DESCRIPTION OF THE TASK => Every line of the records that holds the word "list" should be copied.

SOURCE RECORDS =>
(* ===== verification/CanonicalStages.v ===== *)
(** * Reading back stages, steps and notification targets

    One lemma per reader of [Canonical.v] for steps, stages and notification
    targets: on what the writer wrote of a valid value, it stops at its end and
    leaves the materialized fields of the value. *)

From stdpp Require Import base gmap list strings pretty.
From Stdlib Require Import Ascii ZArith Lia Sorted.
From S2P Require Import Prelude Text Bytes Expression ExpressionEval ExpressionParse.
From S2P Require Import Domain Artifacts PipelineIr Canonical CanonicalReads CanonicalParameters.

Open Scope Z_scope.

(** ** Steps whose every field fits its encoding *)

Definition checkout_codable (c : CheckoutStepSpec) : Prop :=
  Forall short [co_mapping_id c; co_mapping_digest c; co_reference c; co_commit c;
                co_destination c] /\ in_u64 (co_timeout_seconds c) = true.

Definition input_codable (i : InputIntentSpec) : Prop :=
  Forall short [ii_mapping_id i; ii_mapping_digest i] /\ in_u64 (ii_timeout_seconds i) = true.

Definition cache_codable (i : CacheIntentSpec) : Prop :=
  Forall short [ci_mapping_id i; ci_mapping_digest i; ci_logical_key_sha256 i; ci_input_sha256 i] /\
  option_wf short (ci_content_base64 i) /\ in_u64 (ci_timeout_seconds i) = true.

Definition schema_codable (fields : bmap JsonFieldType) : Prop :=
  Forall (fun f => short f.1 /\ is_mapping_identifier f.1 = true) fields /\
  llen fields <= MAX_PARAMETERS.

Definition connector_codable (i : ConnectorIntentStep) : Prop :=
  slen (cn_mapping_id i) < 2 ^ 32 /\
  Forall short [cn_mapping_digest i; cn_effect_key_template i; cn_downstream_control_digest i] /\
  schema_codable (cn_public_input_schema i) /\
  schema_codable (cn_protected_secret_ref_schema i) /\
  schema_codable (cn_expected_public_result_schema i) /\ in_u64 (cn_timeout_seconds i) = true.

Definition process_codable (minor_version : Z) (p : ProcessStep) : Prop :=
  short (ps_program p) /\ Forall short (ps_args p) /\
  Forall (fun e => short e.1 /\ short e.2) (ps_env p) /\
  llen (ps_args p) <= MAX_STEPS /\ llen (ps_env p) <= MAX_STEPS /\
  option_wf (fun t => in_u64 t = true) (ps_timeout_seconds p) /\
  (minor_version < 2 -> ps_mode p = Direct).

Definition step_codable (minor_version : Z) (s : Step) : Prop :=
  match s with
  | Process p => process_codable minor_version p
  | ConnectorIntent i => connector_codable i
  | CacheIntent c => cache_codable (cs_intent c)
  | InputIntent i => input_codable (is_intent i)
  | Checkout c => checkout_codable (ck_spec c)
  end.

(** ** Fields inserted in order *)

Lemma insert_all_app l1 l2 m : insert_all (l1 ++ l2) m = insert_all l2 (insert_all l1 m).
Proof. apply foldl_app. Qed.

Lemma imap_take_S {A B} (f : nat -> A -> B) l k x :
  l !! k = Some x -> imap f (take (S k) l) = imap f (take k l) ++ [f k x].
Proof.
  intros Hk. rewrite (take_S_r _ _ _ Hk), imap_app. simpl. do 3 f_equal.
  rewrite length_take. apply lookup_lt_Some in Hk. lia.
Qed.

Lemma concat_snoc {A} (ls : list (list A)) l : concat (ls ++ [l]) = concat ls ++ l.
Proof. rewrite concat_app. simpl. by rewrite app_nil_r. Qed.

YOUR RESPONSE =>
From stdpp Require Import base gmap list strings pretty.
Lemma concat_snoc {A} (ls : list (list A)) l : concat (ls ++ [l]) = concat ls ++ l.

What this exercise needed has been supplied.